Regarding “public utility,” the relevant statutory definitions contain no explicit requirement that an entity be operated for a public use in order for it to constitute a public utility. However, Missouri courts have held that such a “public use” requirement was intended.
Recognizing that, the Court found a "public use" for GBE that demonstrates a complete lack of understanding of its HVDC technology and federal negotiated rate authority.  GBE is not a part of our transmission system for public use, it is a completely separate system that serves as a private extension cord for its select customers who pay the most for service.  The Court figured because one of those customers (who got a sweetheart deal below cost in order to provide an appearance of "public use") was a public utility that served all customers equally, that GBE must be offering a public service.  The Court transferred MJMEUC's public utility status to GBE, even though GBE is a private service for select customers only.  This completely fails.  GBE will serve other private customers.  In fact, GBE may never even serve MJMEUC at all because MJMEUC's service depends upon other private customers willing to subsidize the cost of the MJMEUC contract in order to make the project economic.  If there are no other customers willing to cover MJMEUC's costs, the project will fail and be scrapped.  This is the danger of allowing a customer's public utility status to filter up to the service provider.  MJMEUC does not make GBE a public utility.  See how the court did that?

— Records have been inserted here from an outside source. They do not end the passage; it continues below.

(* ===== verification/ClientConn.v ===== *)
(** * The connection of a client: [Client] of [src/proto/client.rs]

    [Client::spawn] starts a task that connects, shakes hands and runs the loop
    of the connection; its owner has a future of the handle.  The requests in
    flight are in [Registry]. *)
From S2P Require Import Prelude Serde VirtualPath Ids Time Signature Commands Wire Registry.

(** Where the task is. *)
Inductive Stage := Connecting | Handshaking | Looping | Ended.

(** The [oneshot] of [ClientFuture]. *)
Inductive Handle := Unresolved | Given | Refused | Discarded.

(** The calls of the listener. *)
Inductive Call := CNotification (n : Notification) | CClosed.

Record Client := { stage : Stage; handle : Handle; conn : Conn; calls : list Call }.

(** [Client::spawn]. *)
Definition spawn : Client := {| stage := Connecting; handle := Unresolved; conn := conn_new; calls := [] |}.

(** The end of the sender of the oneshot, by [send] or by its drop. *)
Definition resolve (h h' : Handle) : Handle := match h with Unresolved => h' | _ => h end.

(** The task fails before there is a dispatcher: the listener is dropped and
    not told. *)
Definition failed (c : Client) : Client :=
  {| stage := Ended; handle := resolve (handle c) Refused; conn := close (conn c); calls := calls c |}.

(** [register_index]. *)
Definition register_index (id : ImageId.ImageId) (c : Client) : Client :=
  {| stage := stage c; handle := handle c; conn := notification (NPublishImage {| pi_id := id |}) (conn c); calls := calls c |}.

(** [ClientFuture::poll]. *)
Definition poll_future (c : Client) : option (Res unit unit) :=
  match handle c with Given => Some (Ok tt) | Refused => Some (Err tt) | Unresolved | Discarded => None end.

Definition notified (effs : list ClientEffect) : list Call :=
  omap (fun e => match e with Notified n => Some (CNotification n) | _ => None end) effs.

Section Steps.
Context `{Wire AppendDir} `{Wire ReplaceDir} `{Wire GetIndex} `{Wire GetIndexAt} `{Wire GetBlock} `{Wire GetBaseDir}.
Context `{Wire AppendDirAck} `{Wire ReplaceDirAck} `{Wire GetIndexResponse} `{Wire GetIndexAtResponse}
  `{Wire GetBlockResponse} `{Wire GetBaseDirResponse} `{Wire string}.
Context `{Wire PublishImage} `{Wire ReceivedImage} `{Wire AbortedImage}.

Definition with_conn (x : Conn) (c : Client) : Client := {| stage := stage c; handle := handle c; conn := x; calls := calls c |}.

Inductive client_step : Client -> Client -> Prop :=
| cs_connected c : stage c = Connecting ->
    client_step c {| stage := Handshaking; handle := handle c; conn := conn c; calls := calls c |}
| cs_failed c : stage c = Connecting \/ stage c = Handshaking -> client_step c (failed c)
| cs_open c : stage c = Handshaking ->
    client_step c {| stage := Looping; handle := resolve (handle c) Given; conn := conn c; calls := calls c |}
| cs_future_dropped c : handle c = Unresolved ->
    client_step c {| stage := stage c; handle := Discarded; conn := conn c; calls := calls c |}
| cs_request r c ch x : handle c = Given -> request r (conn c) = (ch, x) -> client_step c (with_conn x c)
| cs_register id c : handle c = Given -> client_step c (register_index id c)
| cs_drop ch c : client_step c (with_conn (drop_future ch (conn c)) c)
| cs_read_index id res c : client_step c (with_conn (index_read id res (conn c)) c)
| cs_read_block id res c : client_step c (with_conn (block_read id res (conn c)) c)
| cs_send c p x : stage c = Looping -> (Z.of_nat (size (requests (conn c))) < u64_modulus)%Z -> poll (conn c) = Some (p, x) ->
    client_step c (with_conn x c)
| cs_frame m c x effs : stage c = Looping -> client_message m (conn c) = Some (x, effs) ->
    client_step c {| stage := Looping; handle := handle c; conn := x; calls := calls c ++ notified effs |}
| cs_ended c : stage c = Looping ->
    client_step c {| stage := Ended; handle := handle c; conn := close (conn c); calls := calls c ++ [CClosed] |}.

(** ** What holds *)

Record alive_or_done (c : Client) : Prop := {
  ad_conn : reachable (conn c);
  ad_ended : stage c = Ended -> queue (conn c) = None /\ requests (conn c) = ∅;
  ad_handle : handle c = Given -> stage c = Looping \/ stage c = Ended;
  ad_resolved : stage c = Looping \/ stage c = Ended -> handle c <> Unresolved;
  ad_closed : exists l, Forall (fun x => x <> CClosed) l /\
    (calls c = l /\ (stage c = Ended -> handle c <> Given) \/ calls c = l ++ [CClosed] /\ stage c = Ended)
}.

Lemma enqueue_gone w s : queue s = None /\ requests s = ∅ -> queue (enqueue w s) = None /\ requests (enqueue w s) = ∅.
Proof. intros [Hq Hr]. unfold enqueue. by rewrite Hq. Qed.
Lemma response_gone id r s : queue s = None /\ requests s = ∅ -> queue (response id r s) = None /\ requests (response id r s) = ∅.
Proof. apply enqueue_gone. Qed.

Lemma spawn_ok : alive_or_done spawn.
Proof. split; cbn; [apply rtc_refl|done|done|by intros []|]. exists []. split; [constructor|by left]. Qed.

(** A step that only changes the connection. *)
Lemma conn_changed c x : alive_or_done c -> step (conn c) x -> (stage c = Ended -> queue x = None /\ requests x = ∅) -> alive_or_done (with_conn x c).
Proof. intros [] Hs Hx. split; cbn; [by eapply rtc_r|done|done|done|done]. Qed.

Lemma read_step {A} (ok : A -> Response) e id (res : option A) s :
  let s' := match res with Some d => response id (ok d) s | None => error_response id e s end in
  step s s' /\ (queue s = None /\ requests s = ∅ -> queue s' = None /\ requests s' = ∅).
Proof. destruct res; (split; [constructor|apply enqueue_gone]). Qed.

Lemma notified_calls effs : Forall (fun x => x <> CClosed) (notified effs).
Proof. apply Forall_forall. by intros x (e & _ & He)%list_elem_of_omap ->; destruct e. Qed.

Lemma frame_reaches m s x effs : reachable s -> client_message m s = Some (x, effs) -> reachable x.
Proof.
  intros Hs Hm. destruct m as [[id []|id r|n]| |]; cbn in Hm; try (by injection Hm as <- _); try done.
  apply bind_Some in Hm as (y & Hy & [= <- _]). eapply rtc_r; [exact Hs|by econstructor].
Qed.

Lemma client_step_ok c c' : alive_or_done c -> client_step c c' -> alive_or_done c'.
Proof.
  intros Hc Hs. destruct Hs as [c Hst|c Hst|c Hst|c Hh|r c ch x Hh Hr|id c Hh|ch c|id res c|id res c|c p x Hst Hsz Hp|m c x effs Hst Hm|c Hst].
  - destruct Hc. split; cbn; [done|done|intros Hg|by intros []|].
    + destruct (ad_handle0 Hg); congruence.
    + destruct ad_closed0 as (l & Hl & [[E _]|[_ E]]); [|congruence]. exists l. split; [done|]. by left.
  - destruct Hc. assert (Hng : handle c <> Given) by (intros [|]%ad_handle0; destruct Hst; congruence). split; cbn.
    + eapply rtc_r; [done|constructor].
    + done.
    + by right.
    + by destruct (handle c).
    + destruct ad_closed0 as (l & Hl & [[E _]|[_ E]]); [|destruct Hst; congruence]. exists l. split; [done|]. left. split; [done|]. by destruct (handle c).
  - destruct Hc. split; cbn; [done|done|by left|by destruct (handle c)|].
    destruct ad_closed0 as (l & Hl & [[E _]|[_ E]]); [|congruence]. exists l. split; [done|]. by left.
  - destruct Hc. split; cbn; [done|done|done|done|]. destruct ad_closed0 as (l & Hl & [[E _]|E]); exists l; (split; [done|]); [by left|by right].
  - apply conn_changed; [done|by econstructor|]. intros He%ad_ended; [|done]. injection Hr as _ <-. by apply enqueue_gone.
  - apply conn_changed; [done|constructor|]. intros He%ad_ended; [|done]. by apply enqueue_gone.
  - apply conn_changed; [done|constructor|]. by intros He%ad_ended.
  - destruct (read_step (fun d => RespGetIndex {| gir_data := d |}) "IndexNotFound" id res (conn c)) as [Hs Hg].
    apply conn_changed; [done|exact Hs|]. intros He%ad_ended; [|done]. by apply Hg.
  - destruct (read_step (fun d => RespGetBlock {| gbr_data := d |}) "CantReadBlock" id res (conn c)) as [Hs Hg].
    apply conn_changed; [done|exact Hs|]. intros He%ad_ended; [|done]. by apply Hg.
  - apply conn_changed; [done|by econstructor|congruence].
  - destruct Hc. split; cbn; [by eapply frame_reaches|done|by left|by auto|].
    destruct ad_closed0 as (l & Hl & [[-> _]|[_ E]]); [|congruence]. exists (l ++ notified effs). split; [|by left].
    apply Forall_app. split; [done|apply notified_calls].
  - destruct Hc. split; cbn; [eapply rtc_r; [done|constructor]|done|by right|by auto|].
    destruct ad_closed0 as (l & Hl & [[-> _]|[_ E]]); [|congruence]. exists l. split; [done|]. by right.
Qed.

(** The life of a client.  The handle is given only when the connection is open,
    and an owner that waits for it is answered; the listener is told once, last,
    that the connection closed, and always when the handle was given; after the
    end no request waits, also one that is made later; the registry keeps its
    promise all the time. *)
Lemma client_life c : rtc client_step spawn c ->
  reachable (conn c) /\
  (handle c = Given -> stage c = Looping \/ stage c = Ended) /\
  (stage c = Looping \/ stage c = Ended -> handle c <> Unresolved) /\
  (exists l, Forall (fun x => x <> CClosed) l /\
    (calls c = l /\ (stage c = Ended -> handle c <> Given) \/ calls c = l ++ [CClosed] /\ stage c = Ended)) /\
  (stage c = Ended -> forall ch, chans (conn c) !! ch <> Some Waiting).
Proof.
  intros Hr. assert (Hok : alive_or_done c).
  { assert (Hrtc : forall x y, rtc client_step x y -> alive_or_done x -> alive_or_done y) by (induction 1; eauto using client_step_ok).
    eapply Hrtc; [exact Hr|apply spawn_ok]. }
  destruct Hok. split_and!; try done. intros He ch Hw. destruct (ad_ended0 He) as [Hq Hreq].
  pose proof (ok_waiting _ (reachable_ok _ ad_conn0) ch Hw) as Hp. unfold pending, wraps in Hp. rewrite Hq, Hreq, map_to_list_empty in Hp.
  by apply not_elem_of_nil in Hp.
Qed.
End Steps.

Here, the evidence showed that when the Grain Belt project is constructed and begins operation, it will transmit energy from wind farms in Kansas to wholesale customers in Missouri. In the case of MJMEUC, those customers are Missouri cities and towns that serve as electric providers to approximately 347,000 Missouri citizens. An entity, such as Grain Belt, that constructs and operates a transmission line bringing electrical energy from electrical power generators to public utilities that serve consumers is a necessary and important link in the distribution of electricity and qualifies as a public utility.  Therefore, Grain Belt’s project will serve the public use, and Grain Belt qualifies as a public utility.
We should all be concerned that the Missouri court just set a horrible precedent for the use of eminent domain to benefit private companies and their select customers.

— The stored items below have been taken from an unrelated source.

Lemma append_conflict_only cfg c s u s' : may_enter cfg s (ad_path c) (append_sig_data c) (ad_signatures c) ->
  start_append c s = (Ok u, s') -> conflict_only (ad_image c) u.
Proof.
  intros (k & l & d & keys & w & Hk & Hc & Hl & E & Hd & Hr & Hv) Hrun. unfold Metadata.start_append in Hrun.
  st_inv Hrun. injection Hrun0 as <- <-. st_inv Hrun. apply lift_ok in Hrun0 as [Hk' ->].
  assert (a = k) as -> by congruence. rewrite Hc in Hrun.
  st_inv Hrun. apply lift_ok in Hrun0 as [Hl' ->]. assert (a = l) as -> by congruence. rewrite decide_False in Hrun by auto.
  st_inv Hrun. apply lift_ok in Hrun0 as [Hd' ->]. assert (a = d) as -> by congruence.
  st_inv Hrun. eapply checked in Hrun0 as ->; [|exact Hr|exact Hv]. cbn [negb] in Hrun.
  st_inv Hrun. st_inv Hrun. st_inv Hrun. cbv zeta in Hrun. destruct (writing _ !! ad_path c) as [old|].
  - case_decide as Ei; [by eapply joined_accepts|]. injection Hrun as <- <-. split; [done|]. by eexists.
  - st_inv Hrun. destruct a2 as [st|]; [|by eapply begun_accepts]. case_decide as Ei; [by eapply done_accepts|].
    injection Hrun as <- <-. split; [done|]. by eexists.
Qed.
(** * gapless.js: the track machine and the queue machine

    A shallow embedding of the two XState machines of gapless.js
    ([src/trackMachine.ts] and the queue machine that follows the [Gapless]
    facade in [src/gaplessStateMachine.ts]) together with the facade itself.

    Conventions of the embedding.
    - JavaScript numbers that carry times and volumes are rationals ([Q]);
      a subtraction of two of them gives the exact difference rounded to
      the nearest IEEE-754 double, as the engine does ([Number_sub]); [NaN]
      and the infinities are outside the model.  Indices are integers
      ([Z]), so that [currentTrackIdx - 1] and [length - 1] may be negative
      as they are in the source.
    - Browser objects owned by one track (the [HTMLAudioElement], the gain
      node) are records stored in the track context.  Buffer source nodes
      are referred to by an identifier allotted by the audio context; every
      call made on a node is recorded in the effect list of the step.
    - An XState action is a transformer of a [Run]: the context being
      mutated, the browser world, the effects performed so far and the
      events handed to [self.send].
    - [console.log] lines are not modelled; [console.warn] and
      [console.error] are effects. *)

From Stdlib Require Import ZArith QArith Qabs Qpower Qminmax Lqa Lia String.
From stdpp Require Import base option list.

Local Open Scope Z_scope.

(** ** JavaScript helpers *)

(** [Math.max] and [Math.min] on numbers. *)
Definition Math_max (a b : Q) : Q := if Qle_bool a b then b else a.
Definition Math_min (a b : Q) : Q := if Qle_bool a b then a else b.

(** The nearest integer to [n / d], the even one of two that are equally
    near. *)
Definition round_half_even (n : Z) (d : positive) : Z :=
  let q := n / Zpos d in
  match 2 * (n mod Zpos d) ?= Zpos d with
  | Lt => q
  | Gt => q + 1
  | Eq => if Z.even q then q else q + 1
  end.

Missouri Farm Bureau President Blake Hurst gets it just right:
“We vigorously disagree with the court’s ruling upholding the Public Service Commission’s decision authorizing the use of eminent domain for the Grain Belt Express merchant transmission line. Grain Belt Express is not a public utility. Investors who want to negotiate rates privately and enter into contracts to sell electricity to the highest bidders should not be able to condemn land in order to build their dream project. Contrary to the court’s assertion, the Missouri Supreme Court has not suggested otherwise.”
Courts don't make laws, legislatures do.  Perhaps the law in Missouri needs a bit of an overhaul?  With all the time and effort devoted to opposing GBE at the PSC and in the courts, it can be quite liberating to realize that Missourians have had the power to kill it all along.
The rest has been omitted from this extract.